Rick & Joe.

Rick et Joe marchent à la porte de la Cité. Ils parlent. Rick:
– La vie a le sens qu’on lui donne.
– La vie est absurde ! répond Joe.
– Tu te voiles la face.
– Ta gueule !
Ils avancent.
– Pourquoi me suis-je mis à écrire ? demande Rick.
– Ce n’est pas une question qu’on se pose.
– Avec du recul, je n’arrive pas à comprendre.
– Alors avance !
– Joe accélère. Rick s’arrête.
– Attends… (Il se marre.)
– Pourquoi tu t’arrêtes ?
– Je sais plus où j’en suis, je crois que ce joint m’a défoncé !
– C’est pour ça que t’écris. Tu sais plus où t’es, alors tu laisses une trace. Dans ta tête.
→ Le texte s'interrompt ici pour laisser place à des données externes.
(** What an operation on the tree at [h] leaves alone. *)
Definition untouched (h : nat) (xs : list nat) (m m' : rb_mem) : Prop :=
  (forall y e, y ∉ xs -> rb_ents m !! y = Some e -> rb_ents m' !! y = Some e) /\
  (forall h' p, h' <> h -> rb_heads m !! h' = Some p -> rb_heads m' !! h' = Some p).

(** A specification in the logic as a statement about the memory. The operation may use
    the elements [ys] outside the tree. *)
Lemma linked_op {A} (e : rbM A) m h t (ys : list nat) (P : A -> tree nat -> list nat -> Prop) :
  linked m h t -> NoDup (inorder t ++ ys) -> (forall y, y ∈ ys -> is_Some (rb_ents m !! y)) ->
  (forall `{!rbGS rbΣ}, tree_at h t -∗ owned ys -∗ wp e (fun a => ∃ t' ys', ⌜P a t' ys'⌝ ∗ tree_at h t' ∗ owned ys')) ->
  exists a m' t' ys', e m = Some (a, m') /\ P a t' ys' /\ linked m' h t' /\
    (forall y, y ∈ ys' -> is_Some (rb_ents m' !! y)) /\ untouched h (inorder t ++ ys) m m'.
Proof.
  intros (Hh & Hl & Hn) Hd Hys Hwp. apply list.NoDup_app in Hd as (_ & Hd & Hn'). set (φ := fun a m' => exists t' ys', P a t' ys' /\ linked m' h t' /\
    (forall y, y ∈ ys' -> is_Some (rb_ents m' !! y)) /\ untouched h (inorder t ++ ys) m m').
  destruct (rb_adequacy e m φ) as (a & m' & E & t' & ys' & H); [|by exists a, m', t', ys'].
  intros G. iIntros "Hhs Hxs". iDestruct (take_tree _ None t Hl Hn with "Hxs") as "[Ht Hxs]".
  iDestruct (take_owned _ ys Hn' with "Hxs") as "[Hys Hxs]".
  { intros y Hy. rw without_lookup decide_False; [by apply Hys|]. intros Hi. by apply (Hd y Hi). }
  iDestruct (big_sepM_delete _ _ h with "Hhs") as "[Hh Hhs]"; [exact Hh|].
  iApply (wp_mono with "[Ht Hh Hys]"); [iApply (Hwp G with "[$] Hys")|]. iIntros (a) "(%t' & %ys' & %HP & Ht & Hys)". iIntros (m') "Hm".
  iDestruct (tree_at_linked with "Hm Ht") as %Hl'. iDestruct (owned_dom with "Hm Hys") as %[_ Hdom]. iDestruct "Hm" as "[Hmh Hme]".
  iDestruct (ghost_map_lookup_big with "Hme Hxs") as %Hsub. iDestruct (ghost_map_lookup_big with "Hmh Hhs") as %Hsubh.
  iPureIntro. exists t', ys'. split_and!; [done|done| |split].
  - intros y Hy. apply elem_of_dom, Hdom. by apply elem_of_list_to_set.
  - intros y en Hy Hen. eapply lookup_weaken; [|exact Hsub]. apply not_elem_of_app in Hy as [H1 H2].
    rw without_lookup decide_False // without_lookup decide_False //.
  - intros h' p Hne Hp. eapply lookup_weaken; [|exact Hsubh]. rw lookup_delete_ne //.
Qed.

(** * Operations *)

Inductive rbop : Type :=
| RInsert (x : nat)
| RRemove (x : nat)
| RFind (x : nat)
| RNfind (x : nat)
| RNext (x : nat)
| RMin
| RMax.

Section client.
Context (cmp : nat -> nat -> Z) {Hcmp : OrdCmp cmp}.

(** An operation on the tree at [h]. *)
Definition rb_exec (h : nat) (o : rbop) : rbM rbp :=
  match o with
  | RInsert x => RB_INSERT cmp h x
  | RRemove x => RB_REMOVE h (Some x)
  | RFind x => RB_FIND cmp h x
  | RNfind x => RB_NFIND cmp h x
  | RNext x => RB_NEXT (Some x)
  | RMin => RB_MINMAX h (-1)
  | RMax => RB_MINMAX h 1
  end.

(** The same on a sorted list; [RRemove] and [RNext] want an element of the tree. *)
Definition rb_spec (o : rbop) (l : list nat) : option (rbp * list nat) :=
  match o with
  | RInsert x => Some (match same cmp x l with y :: _ => (Some y, l) | [] => (None, below cmp x l ++ x :: above cmp x l) end)
  | RRemove x => if decide (x ∈ l) then Some (Some x, List.filter (fun y => negb (cmp x y =? 0)) l) else None
  | RFind x => Some (head (same cmp x l), l)
  | RNfind x => Some (head (List.filter (fun y => cmp x y <=? 0) l), l)
  | RNext x => if decide (x ∈ l) then Some (head (above cmp x l), l) else None
  | RMin => Some (head l, l)
  | RMax => Some (list.last l, l)
  end.

Fixpoint rb_run {S} (f : rbop -> S -> option (rbp * S)) (ops : list rbop) (s : S) : option (list rbp * S) :=
  match ops with
  | [] => Some ([], s)
  | o :: ops' => r ← f o s; rs ← rb_run f ops' r.2; Some (r.1 :: rs.1, rs.2)
  end.

(** The memory holds a red-black tree with the elements [l] in order. *)
Definition rb_holds (h : nat) (m : rb_mem) (l : list nat) : Prop :=
  exists t, linked m h t /\ rbtree cmp t /\ inorder t = l.

(** ** The tree functions on sorted lists *)

(** The first element of a sorted list with a property. *)
Lemma head_filter (f : nat -> bool) l x : StronglySorted (fun x y => cmp x y < 0) l -> x ∈ l -> f x = true ->
  (forall y, y ∈ l -> f y = true -> cmp x y <= 0) -> head (List.filter f l) = Some x.
Proof.
  intros Hs. induction Hs as [|y l Hs IH Hy]; [by intros ?%not_elem_of_nil|]. intros Hx Hf Hmin. cbn.
  destruct (f y) eqn:Ey.
  - cbn. apply elem_of_cons in Hx as [->|Hx]; [done|]. exfalso. rw list.Forall_forall in Hy. specialize (Hy x Hx).
    specialize (Hmin y ltac:(left) Ey). apply (cmp_gt_lt cmp) in Hy. lia.
  - apply elem_of_cons in Hx as [->|Hx]; [congruence|]. apply IH; [done|done|]. intros z Hz. apply Hmin. by right.
Qed.

Lemma find_head t x : bst cmp t -> RbTree.RB_FIND cmp t x = head (same cmp x (inorder t)).
Proof.
  intros Hb. unfold same. destruct (RbTree.RB_FIND cmp t x) as [y|] eqn:E.
  - apply (find_spec cmp t x y Hb) in E as [Hy Hc]. symmetry. apply head_filter; [done|done|by apply Z.eqb_eq|].
    intros z Hz Hz0. apply Z.eqb_eq in Hz0. apply (cmp_trans y x z); [apply (cmp_eq_sym cmp) in Hc; lia|lia].
  - rw filter_none; [done|]. intros y Hy. apply Z.eqb_neq. intros Hc. assert (RbTree.RB_FIND cmp t x = Some y) by (by apply find_spec). congruence.
Qed.

Lemma nfind_head t x : bst cmp t -> RbTree.RB_NFIND cmp t None x = head (List.filter (fun y => cmp x y <=? 0) (inorder t)).
Proof.
  intros Hb. pose proof (nfind_spec cmp t x Hb) as H. destruct (RbTree.RB_NFIND cmp t None x) as [y|].
  - destruct H as (Hy & Hle & Hmin). symmetry. apply head_filter; [done|done|by apply Z.leb_le|]. intros z Hz Hc%Z.leb_le. by apply Hmin.
  - rw filter_none; [done|]. intros y Hy. specialize (H y Hy). by apply Z.leb_gt.
Qed.

Lemma min_head (t : tree nat) res : RbTree.RB_MINMAX t res (-1) = match head (inorder t) with Some x => Some x | None => res end.
Proof. revert res. induction t as [|c l IHl x r IHr]; intros res; [done|]. cbn. rw IHl. by destruct (inorder l). Qed.

Lemma max_last (t : tree nat) res : RbTree.RB_MINMAX t res 1 = match list.last (inorder t) with Some x => Some x | None => res end.
Proof.
  revert res. induction t as [|c l IHl x r IHr]; intros res; [done|]. cbn. rw IHr last_app last_cons. by destruct (list.last (inorder r)).
Qed.

(** The parts of a sorted list around a place. *)
Lemma parts_at x a b : (forall y, y ∈ a -> cmp y x < 0) -> (forall y, y ∈ b -> cmp x y < 0) ->
  below cmp x (a ++ b) = a /\ same cmp x (a ++ b) = [] /\ above cmp x (a ++ b) = b.
Proof.
  intros Ha Hb. assert (forall y, y ∈ a -> 0 < cmp x y) as Ha' by (intros y Hy; apply (cmp_gt_lt cmp); auto).
  unfold below, same, above. rw !List.filter_app. split_and!.
  - rw filter_all; [|intros y Hy; apply Z.ltb_lt; auto]. rw filter_none; [by rw app_nil_r|]. intros y Hy. apply Z.ltb_ge. specialize (Hb y Hy). lia.
  - rw !filter_none //; intros y Hy; apply Z.eqb_neq; [specialize (Hb y Hy)|specialize (Ha' y Hy)]; lia.
  - rw filter_none; [|intros y Hy; apply Z.ltb_ge; specialize (Ha' y Hy); lia]. rw filter_all; [done|]. intros y Hy. apply Z.ltb_lt. auto.
Qed.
Rick lève les bras au ciel.
– Je regrette tellement. Le destin que je suis me mène à ma perte.
– Nous sommes en Démocratie, tu t’en sortiras.
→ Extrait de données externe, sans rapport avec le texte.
Definition set_entry (a : nat) (e : mp_entry) p : pool T :=
  mk_pool (mp_tree p) (<[a:=e]> (entries p)) (blocks p) (next_addr p) (mp_initialized p)
    (g_pre_alloc_num p) (g_pre_free_num p).

Definition set_tree (t : T) p : pool T :=
  mk_pool t (entries p) (blocks p) (next_addr p) (mp_initialized p) (g_pre_alloc_num p) (g_pre_free_num p).

(** [mp_init]. The statics are [unsigned int]. *)
Definition mp_init (pre_alloc_num pre_free_num : Z) p : pool T :=
  if negb (pre_alloc_num =? 0) && negb (pre_free_num =? 0)
  then mk_pool (mp_tree p) (entries p) (blocks p) (next_addr p) true (u32 pre_alloc_num)
         (u32 (if pre_free_num <? pre_alloc_num then pre_alloc_num else pre_free_num))
  else mk_pool (mp_tree p) (entries p) (blocks p) (next_addr p) true (g_pre_alloc_num p) (g_pre_free_num p).

(** A block from the C library with its header filled in. *)
Definition new_block (size : Z) p : Alloc (option nat * pool T) :=
  ok ← allocate;
  mret (if (ok : bool) then (Some (next_addr p), set_blocks (<[next_addr p:=size]> (blocks p)) (S (next_addr p)) p)
        else (None, p)).

(** [free] of a list of blocks. *)
Definition free_blocks (l : list nat) p : pool T :=
  set_blocks (foldr (fun b bs => delete b bs) (blocks p) l) (next_addr p) p.

(** [mp_init_block] on the entry [e]: its result, the entry and the pool. *)
Fixpoint mp_init_block (alloc_num : nat) (size : Z) (e : mp_entry) p : Alloc (Z * mp_entry * pool T) :=
  match alloc_num with
  | O => mret (0, e, p)
  | S k =>
      new_block size p ≫= fun r : option nat * pool T =>
      match r.1 with
      | None => mret (-1, mk_entry (mem_size e) (total_item e) [], free_blocks (mem_head e) r.2)
      | Some b => mp_init_block k size (mk_entry (mem_size e) (u32 (total_item e + 1)) (b :: mem_head e)) r.2
      end
  end.

(** The end of [mp_alloc]: a block for the caller. *)
Definition alloc_tail (size : Z) p : Alloc (option nat * pool T) := new_block size p.

(** [mp_alloc]. *)
Definition mp_alloc (size : Z) p : Alloc (option nat * pool T) :=
  if negb (mp_initialized p) then mret (None, p)
  else if size <=? 0 then mret (None, p)
  else
    let k := Z.to_nat (u32 (g_pre_alloc_num p - 1)) in
    match ix_find (mp_tree p) (mk_node (i32 size) 0) with
    | None =>
        ok ← allocate;
        if (ok : bool) then
          let a := next_addr p in
          mp_init_block k size (mk_entry (i32 size) 0 []) (set_blocks (blocks p) (S a) p)
          ≫= fun '((rc, e, p1) : Z * mp_entry * pool T) =>
          if rc <? 0 then mret (None, p1)
          else
            access (ix_insert (mp_tree p1) (mk_node (i32 size) a)) ≫= fun ins : T * option mp_node =>
            alloc_tail size (set_entry a e (set_tree ins.1 p1))
        else mret (None, p)
    | Some n =>
        access (entries p !! nd_addr n) ≫= fun e : mp_entry =>
        if total_item e =? 0 then
          mp_init_block k (mem_size e) (mk_entry (mem_size e) (total_item e) []) p
          ≫= fun '((rc, e1, p1) : Z * mp_entry * pool T) =>
          let p2 := set_entry (nd_addr n) e1 p1 in
          if rc <? 0 then mret (None, p2) else alloc_tail size p2
        else
          match mem_head e with
          | b :: l => mret (Some b, set_entry (nd_addr n) (mk_entry (mem_size e) (u32 (total_item e - 1)) l) p)
          | [] => mret (None, p)
          end
    end.

(** The loop of [mp_pfree] that trims the cache of an entry. *)
Fixpoint trim (limit : Z) (l : list nat) (total : Z) (bs : gmap nat Z) : list nat * Z * gmap nat Z :=
  match l with
  | [] => ([], total, bs)
  | b :: l' =>
      let total' := u32 (total - 1) in
      let bs' := delete b bs in
      if total' =? limit then (l', total', bs') else trim limit l' total' bs'
  end.
(* ===== verification/MempoolClient.v ===== *)
(** What the users of the memory pool of src/csf/mempool.c may rely on: over any
    sequence of [mp_malloc], [mp_calloc] and [mp_free] the blocks in their hands
    are a finite map from addresses to sizes, to which an allocation adds a fresh
    block and from which a release takes exactly the given one. *)

From S2P Require Import Prelude RbTree Mempool.

(** * Clients *)

Inductive mop : Type :=
| Malloc (size : Z)
| Calloc (number size : Z)
| Free (b : nat).

(** The size an operation asks for. *)
Definition asked (o : mop) : option Z :=
  match o with
  | Malloc size => Some (long_of size)
  | Calloc number size => Some (long_of (u64 (number * size)))
  | Free _ => None
  end.

(** The contract of the caller: positive sizes that fit an [int], and only its own
    blocks are given back. *)
Definition allowed (live : gmap nat Z) (o : mop) : Prop :=
  match asked o with
  | Some size => 0 < size <= INT_MAX
  | None => match o with Free b => is_Some (live !! b) | _ => False end
  end.

(** The blocks held after an operation with the result [r]. *)
Definition held_after (o : mop) (r : option nat) (live : gmap nat Z) : gmap nat Z :=
  match o with
  | Free b => delete b live
  | _ => match r, asked o with Some b, Some size => <[b:=size]> live | _, _ => live end
  end.

Section client.
Context {T : Type} `{!OrderedIndex size_cmp T}.
Implicit Types p : pool T.

(** An operation while the C library has memory: the pointer it returns. *)
Definition mp_step (o : mop) p : option (option nat * pool T) :=
  match o with
  | Malloc size => fst <$> mp_malloc size p []
  | Calloc number size => fst <$> mp_calloc number size p []
  | Free b => pair None <$> mp_free (Some b) p
  end.

(** The states a client reaches, and the blocks it then holds. *)
Inductive reached (p0 : pool T) : pool T -> gmap nat Z -> Prop :=
| reached_start : reached p0 p0 ∅
| reached_step p live o r p' :
    reached p0 p live -> allowed live o -> mp_step o p = Some (r, p') -> reached p0 p' (held_after o r live).

(** * Blocks keep their sizes *)

(** What an allocation leaves alone. *)
Definition grows p p' : Prop :=
  mp_initialized p' = mp_initialized p /\ (next_addr p <= next_addr p')%nat /\
  forall b s, (b < next_addr p)%nat -> blocks p !! b = Some s -> blocks p' !! b = Some s.

Lemma grows_refl p : grows p p.
Proof. by split_and!. Qed.

Lemma grows_trans p1 p2 p3 : grows p1 p2 -> grows p2 p3 -> grows p1 p3.
Proof.
  intros (H1 & H2 & H3) (H4 & H5 & H6). split; [congruence|]. split; [lia|]. intros b s Hb Hs. apply H6; [lia|]. by apply H3.
Qed.

(** Only the blocks matter. *)
Lemma grows_entry p p' a e : grows p p' -> grows p (set_entry a e p').
Proof. done. Qed.

Lemma grows_tree p p' t : grows p p' -> grows p (set_tree t p').
Proof. done. Qed.

Lemma new_block_grows size p r o : new_block size p [] = Some (r, o) -> grows p r.2.
Proof.
  intros [= <- _]. cbn. split_and!; cbn; [done|lia|]. intros b s Hb Hs. by rewrite lookup_insert_ne by lia.
Qed.

Lemma init_block_grows k size e p : exists r, mp_init_block k size e p [] = Some (r, []) /\ r.1.1 = 0 /\ grows p r.2.
Proof.
  revert e p. induction k as [|k IH]; intros e p; [eexists; split; [done|]; split; [done|apply grows_refl]|].
  cbn [mp_init_block]. assert (exists r, new_block size p [] = Some (r, []) /\ is_Some r.1) as (r & E & b & Hb) by (eexists; split; [done|by eexists]).
  pose proof (new_block_grows _ _ _ _ E) as Hg. alloc_step E. rewrite Hb.
  destruct (IH (mk_entry (mem_size e) (u32 (total_item e + 1)) (b :: mem_head e)) r.2) as (r' & E' & H0 & Hg').
  exists r'. split; [exact E'|]. split; [done|]. by apply grows_trans with r.2.
Qed.

Lemma mp_alloc_grows size p ob p' o : mp_alloc size p [] = Some ((ob, p'), o) -> grows p p'.
Proof.
  unfold mp_alloc. case_match; [intros [= _ <- _]; apply grows_refl|]. case_match; [intros [= _ <- _]; apply grows_refl|].
  cbn zeta. set (k := Z.to_nat _). destruct (ix_find _ _) as [n|].
  - unfold mbind, alloc_bind. destruct (entries p !! nd_addr n) as [e|] eqn:Ee; [|done].
    cbn -[mp_init_block new_block]. case_match.
    + destruct (init_block_grows k (mem_size e) (mk_entry (mem_size e) (total_item e) []) p) as ([[rc e1] p1] & -> & Hrc & Hg).
      cbn in Hrc, Hg. subst rc. cbn -[new_block]. intros E.
      apply (grows_trans _ (set_entry (nd_addr n) e1 p1)); [done|]. exact (new_block_grows _ _ _ _ E).
    + case_match; intros [= _ <- _]; [apply grows_refl|]. apply grows_entry, grows_refl.
  - unfold mbind, alloc_bind. cbn -[mp_init_block new_block ix_insert]. set (p0 := set_blocks (blocks p) (S (next_addr p)) p).
    destruct (init_block_grows k size (mk_entry (i32 size) 0 []) p0) as ([[rc e1] p1] & -> & Hrc & Hg).
    cbn in Hrc, Hg. subst rc. cbn -[new_block ix_insert]. destruct (ix_insert _ _) as [[t x]|]; [|done]. cbn -[new_block]. intros E.
    assert (grows p p0) as Hg0 by (split_and!; cbn; [done|lia|done]).
    apply (grows_trans _ p0 _ Hg0), (grows_trans _ (set_entry (next_addr p) e1 (set_tree t p1))); [done|].
    exact (new_block_grows _ _ _ _ E).
Qed.

Lemma mp_free_keeps p p' b c : pool_ok p -> in_use p c -> c <> b -> mp_free (Some b) p = Some p' ->
  blocks p' !! c = blocks p !! c.
Proof.
  intros Hok Hc Hne. unfold mp_free, mp_pfree. case_match; [by intros [= <-]|].
  destruct (blocks p !! b) as [s|]; [|done]. cbn -[trim]. destruct (ix_find _ _) as [n|]; [|by intros [= <-]].
  destruct (entries p !! nd_addr n) as [e|] eqn:Ee; [|done]. cbn -[trim].
  destruct (g_pre_free_num p <? total_item e) eqn:Eg; bool_props; [|by intros [= <-]].
  pose proof Hok as (_ & _ & He & _ & _ & Hgf). destruct (He _ _ Ee) as [(Ht & Hlt & _) _].
  destruct (trim_spec (g_pre_free_num p) (mem_head e) (total_item e) (delete b (blocks p)) Ht Hlt) as (d & r & bs & -> & Hd & _ & Hbs); [lia|].
  intros [= <-]. cbn. rewrite Hbs, decide_False, lookup_delete_ne; [done|done|].
  intros Hin. apply (proj2 Hc). exists (nd_addr n), e. split; [done|]. rewrite Hd. apply elem_of_app. by left.
Qed.

Lemma mp_free_initialized p p' b : mp_free b p = Some p' -> mp_initialized p' = mp_initialized p.
Proof.
  unfold mp_free, mp_pfree. case_match; [by intros [= <-]|]. destruct b as [b|]; [|by intros [= <-]].
  destruct (blocks p !! b); [|done]. cbn -[trim]. case_match; [|by intros [= <-]]. destruct (entries p !! _); [|done].
  cbn -[trim]. case_match; [|by intros [= <-]]. destruct (trim _ _ _ _) as [[l t] bs]. by intros [= <-].
Qed.

(** * The simulation *)

(** The pool keeps the map [live] of the blocks in use. *)
Definition serves p (live : gmap nat Z) : Prop :=
  pool_ok p /\ mp_initialized p = true /\ forall b s, live !! b = Some s <-> in_use p b /\ blocks p !! b = Some s.

Lemma serves_alloc p live size : serves p live -> 0 < size <= INT_MAX ->
  exists b p', mp_alloc size p [] = Some ((Some b, p'), []) /\ live !! b = None /\ serves p' (<[b:=size]> live).
Proof.
  intros (Hok & Hini & Hlive) Hs. destruct (mp_alloc_spec size p Hok Hini Hs) as (b & p' & E & Hok' & Hb & Hnb & Huse).
  destruct (mp_alloc_grows _ _ _ _ _ E) as (Hini' & _ & Hkeep). exists b, p'. split; [done|].
  assert (live !! b = None) as Hfresh by (destruct (live !! b) eqn:El; [by apply Hlive in El as [? _]|done]).
  split; [done|]. split; [done|]. split; [congruence|]. intros c s. destruct (decide (c = b)) as [->|Hne].
  - rewrite lookup_insert_eq, Huse, Hb. split; [intros [= <-]; auto|]. intros [_ [= <-]]. done.
  - rewrite lookup_insert_ne, Hlive, Huse by done.
    assert (in_use p c -> blocks p' !! c = blocks p !! c) as Hsame.
    { intros [[x Hx] _]. rewrite Hx. apply Hkeep; [|done]. destruct Hok as (_ & _ & _ & Hlt & _). by destruct (Hlt _ _ Hx). }
    split; [intros [Hc Hx]; rewrite Hsame by done; auto|]. intros [[->|Hc] Hx]; [done|]. rewrite Hsame in Hx by done. auto.
Qed.

Lemma serves_free p live b : serves p live -> is_Some (live !! b) ->
  exists p', mp_free (Some b) p = Some p' /\ serves p' (delete b live).
Proof.
  intros (Hok & Hini & Hlive) [x Hx]. apply Hlive in Hx as [Hb _].
  destruct (mp_free_ok p b Hok Hini Hb) as (p' & E & Hok' & Huse & _). exists p'. split; [done|]. split; [done|]. split.
  - by rewrite (mp_free_initialized _ _ _ E).
  - intros c s. destruct (decide (c = b)) as [->|Hne].
    + rewrite lookup_delete_eq, Huse. naive_solver.
    + rewrite lookup_delete_ne, Hlive, Huse by done. split.
      * intros [Hc Hs]. split; [done|]. by rewrite (mp_free_keeps p p' b c Hok Hc Hne E).
      * intros [[_ Hc] Hs]. split; [done|]. by rewrite <-(mp_free_keeps p p' b c Hok Hc Hne E).
Qed.

Lemma serves_step p live o : serves p live -> allowed live o ->
  exists r p', mp_step o p = Some (r, p') /\ serves p' (held_after o r live) /\
    match r with Some b => live !! b = None | None => asked o = None end.
Proof.
  intros Hs Ha. destruct o as [size|number size|b]; cbn in Ha.
  - destruct (serves_alloc p live _ Hs Ha) as (b & p' & E & Hb & Hs'). exists (Some b), p'. cbn. unfold mp_malloc. by rewrite E.
  - destruct (serves_alloc p live _ Hs Ha) as (b & p' & E & Hb & Hs'). exists (Some b), p'. cbn. unfold mp_calloc. by rewrite E.
  - destruct (serves_free p live b Hs Ha) as (p' & E & Hs'). exists None, p'. cbn. by rewrite E.
Qed.

Lemma reached_serves p0 p live : serves p0 ∅ -> reached p0 p live -> serves p live.
Proof.
  intros H0 Hr. induction Hr as [|p live o r p' _ IH Ha E]; [done|].
  destruct (serves_step p live o IH Ha) as (r' & p'' & E' & Hs & _). congruence.
Qed.


End client.

(** * Witness *)

Lemma pool0_serves : serves pool0 ∅.
Proof.
  split; [exact pool0_ok|]. split; [done|]. intros b s. rewrite lookup_empty. split; [done|]. intros [_ H]. cbn in H. by rewrite lookup_empty in H.
Qed.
Ils marchent. Rick accélère, prend de l’avance.
– T’es obligé de marcher aussi vite ? demande Joe, essoufflé.
– Viens ! On va se chercher de la pouffiasse.
– Tu te branles pas suffisamment ?
Rick ralentit, excédé. Il attend Joe.
– Je suis lassé…
– Repose-toi un peu, tu t’y remettras plus tard.
– Comme pour l’écriture ?
– Ouais.
Ils se reposent. Ils gonflent leurs poumons, respirent l’air du périphérique.
– Voilà donc la condition de branleur, conclut Rick : ne rien faire. Parler pour ne rien dire.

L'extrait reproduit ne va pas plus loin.